* [EXERCISE DETAILS] Where the records below show a line containing "the code can", start copying; end with the line containing "split; [by intros", and copy it too.

* [SUPPLIED MATERIAL]
▼▼▼

Lemma preserves_serveText (hs : Handlers) (s : sockid) (msg : slice) :
  handlersPreserve hs → preserves (serveText hs s msg).
Proof.
  intros Hhs. unfold serveText.
  destruct (length (Split (string_of_list_byte (sl_data msg)) "|") <? 2);
    [apply preserves_emit|].
  destruct (String.eqb _ "reply"); [apply preserves_emit|].
  apply preserves_bind.
  - destruct (hs s _) as [handler|] eqn:Hh; [|apply preserves_ret].
    eapply Hhs, Hh.
  - intros err. unfold replyTo, rawSendCommand.
    apply preserves_bind; [apply preserves_when, preserves_emit|]. intros _.
    apply preserves_bind; [apply preserves_WriteMessage|]. intros _.
    apply preserves_ret.
Qed.

Lemma preserves_serveLoop (hs : Handlers) (s : sockid)
    (reads : list ReadResult) :
  handlersPreserve hs → preserves (serveLoop hs s reads).
Proof.
  intros Hhs. induction reads as [|r reads IH]; [apply preserves_ret|].
  cbn [serveLoop]. apply preserves_bind.
  - destruct r as [u|ty msg]; cbn [serveStep].
    + apply preserves_bind; [apply preserves_when, preserves_emit|].
      intros _. apply preserves_ret.
    + destruct ty; try apply preserves_ret.
      * apply preserves_bind; [by apply preserves_serveText|].
        intros _. apply preserves_ret.
      * apply preserves_bind; [apply preserves_serveBinary|].
        intros _. apply preserves_ret.
  - intros [|]; [exact IH|apply preserves_ret].
Qed.

Lemma preserves_ifaceLoop (s : sockid) (reads : list IfaceRead) :
  preserves (ifaceLoop s reads).
Proof.
  induction reads as [|r reads IH]; [apply preserves_ret|].
  destruct r as [|data]; cbn [ifaceLoop].
  - apply preserves_bind; [apply preserves_emit|]. intros _.
    apply preserves_ret.
  - apply preserves_bind; [apply preserves_WriteMessage|].
    intros [e|]; [apply preserves_ret|exact IH].
Qed.

Lemma preserves_keepaliveLoop (s : sockid) (lastResponse : Z)
    (events : list KeepaliveEvent) :
  preserves (keepaliveLoop s lastResponse events).
Proof.
  revert lastResponse.
  induction events as [|e events IH]; intros lastResponse;
    [apply preserves_ret|].
  destruct e as [now|now|]; cbn [keepaliveLoop].
  - destruct (keepaliveTimeout <? now - lastResponse)%Z.
    + apply preserves_bind; [apply preserves_emit|]. intros _.
      apply preserves_ret.
    + apply preserves_bind; [apply preserves_WriteMessage|].
      intros [e|]; [apply preserves_ret|apply IH].
  - apply IH.
  - apply preserves_ret.
Qed.

Lemma preserves_newSocket (ip : string) (c : Conn) (i : option Interface)
    (fn : bool) : preserves (newSocket ip c i fn).
Proof.
  intros w a w' tr (Hg & Ht & Hl) Hrun.
  unfold newSocket in Hrun. rewrite bind_get in Hrun. cbv zeta in Hrun.
  rewrite bind_modify in Hrun. injection Hrun as _ <- _.
  set (s := fresh (dom (socks w))).
  assert (Hfresh : s ∉ dom (socks w)) by apply is_fresh.
  assert (Hdef : sock w s = inhabitant).
  { unfold sock. rewrite lookup_total_alt.
    apply not_elem_of_dom in Hfresh. by rewrite Hfresh. }
  set (w0 := {| socks := <[s := MakeSocket ip c i fn]> (socks w);
                macTable := macTable w; allSockets := allSockets w;
                lastCommandID := lastCommandID w |}).
  assert (Hs0 : sock w0 s = MakeSocket ip c i fn)
    by apply lookup_total_insert_eq.
  assert (Hne0 : ∀ v, v ≠ s → sock w0 v = sock w v).
  { intros v Hv. unfold sock, w0. simpl. by apply lookup_total_insert_ne. }
  split; [|split; [|done]].
  - intros v. destruct (decide (v = s)) as [->|Hv].
    + by rewrite Hs0.
    + rewrite Hne0 by done. apply Hg.
  - intros m v Hlk. destruct (Ht m v Hlk) as [Hm Hd]. split; [|done].
    destruct (decide (v = s)) as [->|Hv]; [|by rewrite Hne0].
    exfalso. apply Hd. rewrite <- Hm, Hdef. reflexivity.
Qed.

Lemma preserves_runOp (hs : Handlers) (o : Op) :
  handlersPreserve hs → preserves (runOp hs o).
Proof.
  intros Hhs. destruct o; cbn [runOp].
  - apply preserves_bind; [apply preserves_newSocket|].
    intros _. apply preserves_ret.
  - unfold Serve. apply preserves_bind.
    + apply preserves_bind; [apply preserves_get|]. intros w0.
      destruct (iface (sock w0 s)); [apply preserves_wg_Add|apply preserves_ret].
    + intros _. apply preserves_bind.
      * apply preserves_modify. by intros w (Hg & Ht & Hl).
      * intros _. apply preserves_bind; [apply preserves_wg_Add|].
        intros _. apply preserves_wg_Add.
  - apply preserves_bind; [|intros _; apply preserves_ret].
    unfold SetInterface. apply preserves_bind; [apply preserves_get|].
    intros w0. destruct (iface (sock w0 s)); [apply preserves_ret|].
    apply preserves_bind.
    + apply preserves_modify. intros w. by apply invariants_set_sock.
    + intros _. apply preserves_bind; [|intros _; apply preserves_ret].
      unfold tryServeIfaceRead.
      apply preserves_bind; [apply preserves_get|]. intros w1.
      destruct (iface (sock w1 s)); [apply preserves_wg_Add|apply preserves_ret].
  - apply preserves_Close.
  - apply preserves_bind; [apply preserves_WriteMessage|].
    intros _. apply preserves_ret.
  - apply preserves_BroadcastMessage.
  - apply preserves_bind; [apply preserves_SendCommand|].
    intros _. apply preserves_ret.
  - apply preserves_bind; [apply preserves_BroadcastCommand|].
    intros _. apply preserves_ret.
  - apply preserves_bind; [|intros _; apply preserves_ret].
    unfold readPump. apply preserves_bind; [by apply preserves_serveLoop|].
    intros [|]; [apply preserves_ret|].
    apply preserves_bind; [apply preserves_closeDone|].
    intros _. apply preserves_ret.
  - apply preserves_bind; [|intros _; apply preserves_ret].
    unfold ifacePump. apply preserves_bind; [apply preserves_ifaceLoop|].
    intros [|]; [apply preserves_ret|].
    apply preserves_bind; [apply preserves_closeDone|].
    intros _. apply preserves_ret.
  - apply preserves_bind; [|intros _; apply preserves_ret].
    unfold keepalivePump.
    apply preserves_bind; [apply preserves_keepaliveLoop|].
    intros [|]; [apply preserves_ret|].
    apply preserves_bind; [apply preserves_closeDone|].
    intros _. apply preserves_ret.
  - apply preserves_modify. intros w. by apply invariants_set_sock.
Qed.

Lemma handlersPreserve_serverHandlers (p : serverCmd) :
  handlersPreserve (serverHandlers p).
Proof.
  intros s command handler args. unfold serverHandlers.
  destruct (String.eqb command "refresh-peers"); [|done].
  intros [= <-]. unfold refreshPeers.
  apply preserves_bind; [apply preserves_BroadcastCommand|].
  intros _. apply preserves_ret.
Qed.

(** X25.  The invariants the other properties assume hold in every state
    the code can reach.  Starting with no Endpoint at all, after any
    sequence of [MakeSocket], [Serve], [SetInterface], [Close],
    [WriteMessage], [BroadcastMessage], [SendCommand], [BroadcastCommand],
    runs of the three goroutines on whatever they read, and transports
    going down, one after the other, [closechanopen] mirrors the channel,
    every table entry is filed under the learned address of its Endpoint,
    and the counter is below 2^64; provided the registered handlers keep
    these invariants, as the one of the server does. *)
Theorem invariants_hold_in_every_reachable_state (hs : Handlers)
    (ops : list Op) (w : World) (tr : list Event) :
  handlersPreserve hs →
  runOps hs ops emptyWorld = Ok tt w tr →
  invariants w.
Proof.
  intros Hhs Hrun.
  assert (H0 : invariants emptyWorld).
  { split; [by intros v|]. split; [apply tableOwned_empty|done]. }
  assert (Hp : preserves (runOps hs ops)).
  { apply preserves_forEach. intros o. by apply preserves_runOp. }
  exact (Hp emptyWorld tt w tr H0 Hrun).
Qed.
(** * TamperApi: the tamper store, the header transforms and the URL codec

    A shallow embedding of the background script of the TamperApi extension
    (the store [TamperStore], the three [chrome.webRequest] listeners, the
    [chrome.runtime.onMessage] listener, the header helpers and
    [b64EncodeUnicode] / [b64DecodeUnicode]) together with
    [TamperApi.makeUrl] of the page script.

    Modelling conventions.
    - A JavaScript string is the list of its UTF-16 code units ([jsstring]).
    - A plain JavaScript object used as a dictionary is an association list
      in property enumeration order ([jsobj]); reading takes the first
      binding, [delete] drops the property, assignment overwrites in place or
      appends.  Of the prototype only [hasOwnProperty] is used by the
      scripts; a dictionary with a property of that name of its own hides
      it, and calling it then throws.
    - A TamperSpec is the record documented in the page script.  A property
      that may be missing, be [null] or have a value is an
      [option (option A)]: [None] is [undefined], [Some None] is [null].
      Reading a property of [null] or [undefined], and calling a method on
      them, throws a TypeError.  Values of other types than the documented
      ones (a number where a string is expected, say) are outside the
      model.
    - [deepClone] is [JSON.parse (JSON.stringify x)]; on the immutable values
      used here it is the identity ([undefined] apart, which it refuses),
      which is why no aliasing survives a store access.  The one place where
      the source relies on in-place mutation of a shared array (the response
      headers of [onHeadersReceived]) is written out explicitly.
    - A thrown exception is the [Throw] case of [result].
    - Host builtins whose behaviour is fixed by the language standards and
      that the codec is made of ([btoa], [atob], [encodeURIComponent],
      [decodeURIComponent]) are written out.  Those that the scripts use as
      black boxes ([String.prototype.toLowerCase], the RegExp engine,
      [JSON.stringify], [JSON.parse]) are the fields of the class [Host],
      the RegExp constructor with its SyntaxError; the laws hold for every
      host, and a reference host runs the scripts on concrete inputs. *)

From Stdlib Require Import List ZArith Lia Bool String Ascii DecimalString.
From Stdlib Require DecimalZ.
Import ListNotations.
Open Scope Z_scope.
Module Function.
Record t : Type := mk {
  self : NameType.t;
  params : list NameType.t;
  locals : list NameType.t
}.
End Function.

(* [Import] and [Export] are keywords after [Module]: [Import_], [Export_] *)
Module Import_.
Record t : Type := mk { name : Name; type : CustomType.t }.
End Import_.

Module Export_.
Record t : Type := mk { name : Name; value : Var }.
End Export_.

Module Table.
Record t : Type := mk { vars : list Var }.
End Table.

(** What a [void*] of the module's map points to.  The only entities the
    properties below register are functions: the pointer to a function is
    its position in [functions]. *)
Inductive entity : Type :=
| FunctionEntity (position : nat).

Definition to_unsigned (z : Z) : Z := z mod 2 ^ 32.

(** [class Module] ([Module] is a keyword of Rocq, hence the name). *)
Module WasmModule.
Record t : Type := mk {
  (* wasm contents *)
  customTypes : list CustomType.t;
  functions : list Function.t;
  imports : list Import_.t;
  exports : list Export_.t;
  table : Table.t;
  (* internals *)
  map : gmap Var entity; (* maps var ids/names to things *)
  nextVar : Z;
  allocator : Arena
}.

(** [Module() : nextVar(1) {}]: the vectors and the map start empty, the
    arena as [Arena_new] gives it. *)
Definition new (indeterminate : Z) : t :=
  mk [] [] [] [] (Table.mk []) ∅ 1 (Arena_new indeterminate).

(** Modelled from the spec: the operation that mints a fresh numeric
    identifier, which wasm.h does not define.  "a monotonically increasing
    counter for minting fresh numeric identifiers (starts at 1; 0 is
    reserved as null)"; "minting mutates the counter"; the identifier is a
    [Var], "freshly minted by the module's counter": [Var(nextVar++)],
    through the numeric constructor of [Var]. *)
Definition mint (m : t) : option (Var * t) :=
  match Var_of_num (nextVar m) with
  | None => None
  | Some v =>
      Some (v, mk (customTypes m) (functions m) (imports m) (exports m)
                  (table m) (map m) (to_unsigned (nextVar m + 1)) (allocator m))
  end.

(** [n] mints in a row, with the identifiers in the order they came. *)
Fixpoint mints (n : nat) (m : t) : option (list Var * t) :=
  match n with
  | O => Some ([], m)
  | S k =>
      match mint m with
      | None => None
      | Some (v, m1) =>
          match mints k m1 with
          | None => None
          | Some (vs, m2) => Some (v :: vs, m2)
          end
      end
  end.

(** Modelled from the spec: registering a [Function], which wasm.h does
    not define.  "register a CustomType/Function/Import/Export"; "every
    registration mutates the resolution map"; "the map must faithfully
    reflect every registered entity".  The function is appended to
    [functions] and the map binds [Var(f.self.name)] to it. *)
Definition addFunction (f : Function.t) (m : t) : option t :=
  match Var_of_name (NameType.name (Function.self f)) with
  | None => None
  | Some v =>
      Some (mk (customTypes m) (functions m ++ [f]) (imports m) (exports m)
               (table m) (<[v := FunctionEntity (length (functions m))]> (map m))
               (nextVar m) (allocator m))
  end.

Fixpoint addFunctions (fs : list Function.t) (m : t) : option t :=
  match fs with
  | [] => Some m
  | f :: rest =>
      match addFunction f m with
      | None => None
      | Some m1 => addFunctions rest m1
      end
  end.

(** The condition a failed resolution reports. *)
Inductive resolution_error : Type := UnresolvedReference.

(** Modelled from the spec: resolving a [Var], which wasm.h does not
    define.  "Resolution is a pure lookup: given a Var, consult the
    module's map; absence is a consumer-level error (unresolved
    reference), not silently defaulted." *)
Definition resolve (m : t) (v : Var) : resolution_error + entity :=
  match map m !! v with
  | Some e => inr e
  | None => inl UnresolvedReference
  end.

(** The function an entity denotes in a module. *)
Definition function_of (m : t) (e : entity) : option Function.t :=
  match e with
  | FunctionEntity position => functions m !! position
  end.
End WasmModule.

(** ** The arena over the integers, its pointers in order, its teardown *)

(** [alloc] read over the integers: the same statements with no conversion
    applied and the rounding done by division. *)
Definition Arena_alloc_exact (sizeofT : Z) (a : Arena) : option (pointer * Arena) :=
  let currSize := 8 * ((sizeofT + 7) / 8) in
  if negb (currSize <? CHUNK_SIZE) then None else
  let a1 :=
    if (length (chunks a) =? 0)%nat || (CHUNK_SIZE <=? index a + currSize)
    then Arena_new_chunk a
    else a in
  let ret : pointer := (List.last (chunks a1) 0%nat, index a1) in
  Some (ret, {| chunks := chunks a1; index := index a1 + currSize |}).

(** The order of pointers: by block, then by offset. *)
Definition pointer_lt (p q : pointer) : Prop :=
  (fst p < fst q)%nat \/ (fst p = fst q /\ snd p < snd q).

(** Bytes a run has put to use when no request is larger than [m]: a
    closed chunk counts for [CHUNK_SIZE - m], the last chunk for its
    cursor. *)
Definition packed (m : Z) (a : Arena) : Z :=
  match chunks a with
  | [] => 0
  | _ => (Z.of_nat (length (chunks a)) - 1) * (CHUNK_SIZE - m) + index a
  end.

(** The blocks alive on the heap. *)
Definition heap : Type := gset block.

(** [delete[] chunk]: the block must be alive, and is no more afterwards;
    deleting a block that is not alive is undefined, rendered as [None]. *)
Definition delete_array (chunk : block) (h : heap) : option heap :=
  if decide (chunk ∈ h) then Some (h ∖ {[chunk]}) else None.

(** [for (char* chunk : chunks) delete[] chunk;] *)
Fixpoint delete_chunks (cs : list block) (h : heap) : option heap :=
  match cs with
  | [] => Some h
  | chunk :: rest =>
      match delete_array chunk h with
      | None => None
      | Some h1 => delete_chunks rest h1
      end
  end.

(** [~Arena()] *)
Definition Arena_destroy (a : Arena) (h : heap) : option heap :=
  delete_chunks (chunks a) h.
(** ** Arithmetic of the rounded size *)

Lemma to_size_t_small z : 0 <= z < SIZE_MODULUS -> to_size_t z = z.
Proof. intros H. unfold to_size_t. apply Z.mod_small. exact H. Qed.

Lemma to_int_small z : - 2 ^ 31 <= z < 2 ^ 31 -> to_int z = z.
Proof.
  intros H. unfold to_int. rewrite Z.mod_small; lia.
Qed.

Lemma land_minus_8 x : 0 <= x < SIZE_MODULUS ->
  Z.land x (to_size_t (-8)) = 8 * (x / 8).
Proof.
  intros Hx.
  assert (E : to_size_t (-8) = Z.land (-8) (Z.ones 64)).
  { unfold to_size_t, SIZE_MODULUS. rewrite Z.land_ones by lia. reflexivity. }
  rewrite E, (Z.land_comm (-8)), Z.land_assoc, Z.land_ones by lia.
  change (2 ^ 64) with SIZE_MODULUS. rewrite Z.mod_small by exact Hx.
  change (-8) with (Z.lnot (Z.ones 3)).
  rewrite <- Z.ldiff_land, Z.ldiff_ones_r by lia.
  rewrite Z.shiftr_div_pow2, Z.shiftl_mul_pow2 by lia.
  change (2 ^ 3) with 8. lia.
Qed.

Lemma currSize_of_eq sizeofT : sizeof_ok sizeofT ->
  currSize_of sizeofT = 8 * ((sizeofT + 7) / 8).
Proof.
  intros [H1 H2]. unfold currSize_of, PTRDIFF_MAX in *.
  assert (B : 0 <= sizeofT + 7 < SIZE_MODULUS) by (unfold SIZE_MODULUS; lia).
  rewrite (to_size_t_small _ B). apply land_minus_8. exact B.
Qed.

Lemma currSize_of_bounds sizeofT : sizeof_ok sizeofT ->
  sizeofT <= currSize_of sizeofT < sizeofT + 8
  /\ 8 <= currSize_of sizeofT
  /\ currSize_of sizeofT mod 8 = 0.
Proof.
  intros H. rewrite (currSize_of_eq _ H). destruct H as [H1 H2].
  pose proof (Z.div_mod (sizeofT + 7) 8 ltac:(lia)) as D.
  pose proof (Z.mod_pos_bound (sizeofT + 7) 8 ltac:(lia)) as M.
  repeat split; try lia.
  rewrite Z.mul_comm. apply Z.mod_mul. lia.
Qed.

(** ** One allocation step *)

(** Conversions of values that are in range leave them as they are. *)
Ltac range_side := unfold SIZE_MODULUS, CHUNK_SIZE in *; lia.

Ltac in_range :=
  repeat match goal with
    | |- context [to_size_t ?z] => rewrite (to_size_t_small z) by range_side
    | |- context [to_int ?z] => rewrite (to_int_small z) by range_side
    end.

Ltac in_range_in H :=
  repeat match type of H with
    | context [to_size_t ?z] => rewrite (to_size_t_small z) in H by range_side
    | context [to_int ?z] => rewrite (to_int_small z) in H by range_side
    end.

Lemma Arena_alloc_aborts_iff sizeofT a :
  Arena_alloc sizeofT a = None <-> CHUNK_SIZE <= currSize_of sizeofT.
Proof.
  unfold Arena_alloc.
  destruct (currSize_of sizeofT <? CHUNK_SIZE) eqn:E; simpl.
  - apply Z.ltb_lt in E. split; [discriminate | lia].
  - apply Z.ltb_ge in E. split; [intros _; exact E | reflexivity].
Qed.

Lemma last_seq_0 n d : (0 < n)%nat -> List.last (seq 0 n) d = pred n.
Proof.
  destruct n as [|k]; [lia|]. intros _.
  rewrite seq_S. simpl. apply last_last.
Qed.

Lemma nonempty_length {A} (l : list A) : l <> [] -> (0 < length l)%nat.
Proof. destruct l; [contradiction | simpl; lia]. Qed.

Lemma Arena_new_wf indeterminate : Arena_wf (Arena_new indeterminate).
Proof. split; [reflexivity | left; reflexivity]. Qed.

Section AllocStep.

(** One successful call of [alloc] on a well-formed arena. *)
Context (sizeofT : Z) (a a' : Arena) (p : pointer).
Context (Hwf : Arena_wf a) (Hs : sizeof_ok sizeofT).
Context (Halloc : Arena_alloc sizeofT a = Some (p, a')).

▲▲▲

* [EXERCISE SOLUTION]
    the code can reach.  Starting with no Endpoint at all, after any
    sequence of [MakeSocket], [Serve], [SetInterface], [Close],
    [WriteMessage], [BroadcastMessage], [SendCommand], [BroadcastCommand],
    runs of the three goroutines on whatever they read, and transports
    going down, one after the other, [closechanopen] mirrors the channel,
    every table entry is filed under the learned address of its Endpoint,
    and the counter is below 2^64; provided the registered handlers keep
    these invariants, as the one of the server does. *)
Theorem invariants_hold_in_every_reachable_state (hs : Handlers)
    (ops : list Op) (w : World) (tr : list Event) :
  handlersPreserve hs →
  runOps hs ops emptyWorld = Ok tt w tr →
  invariants w.
Proof.
  intros Hhs Hrun.
  assert (H0 : invariants emptyWorld).
  { split; [by intros v|]. split; [apply tableOwned_empty|done]. }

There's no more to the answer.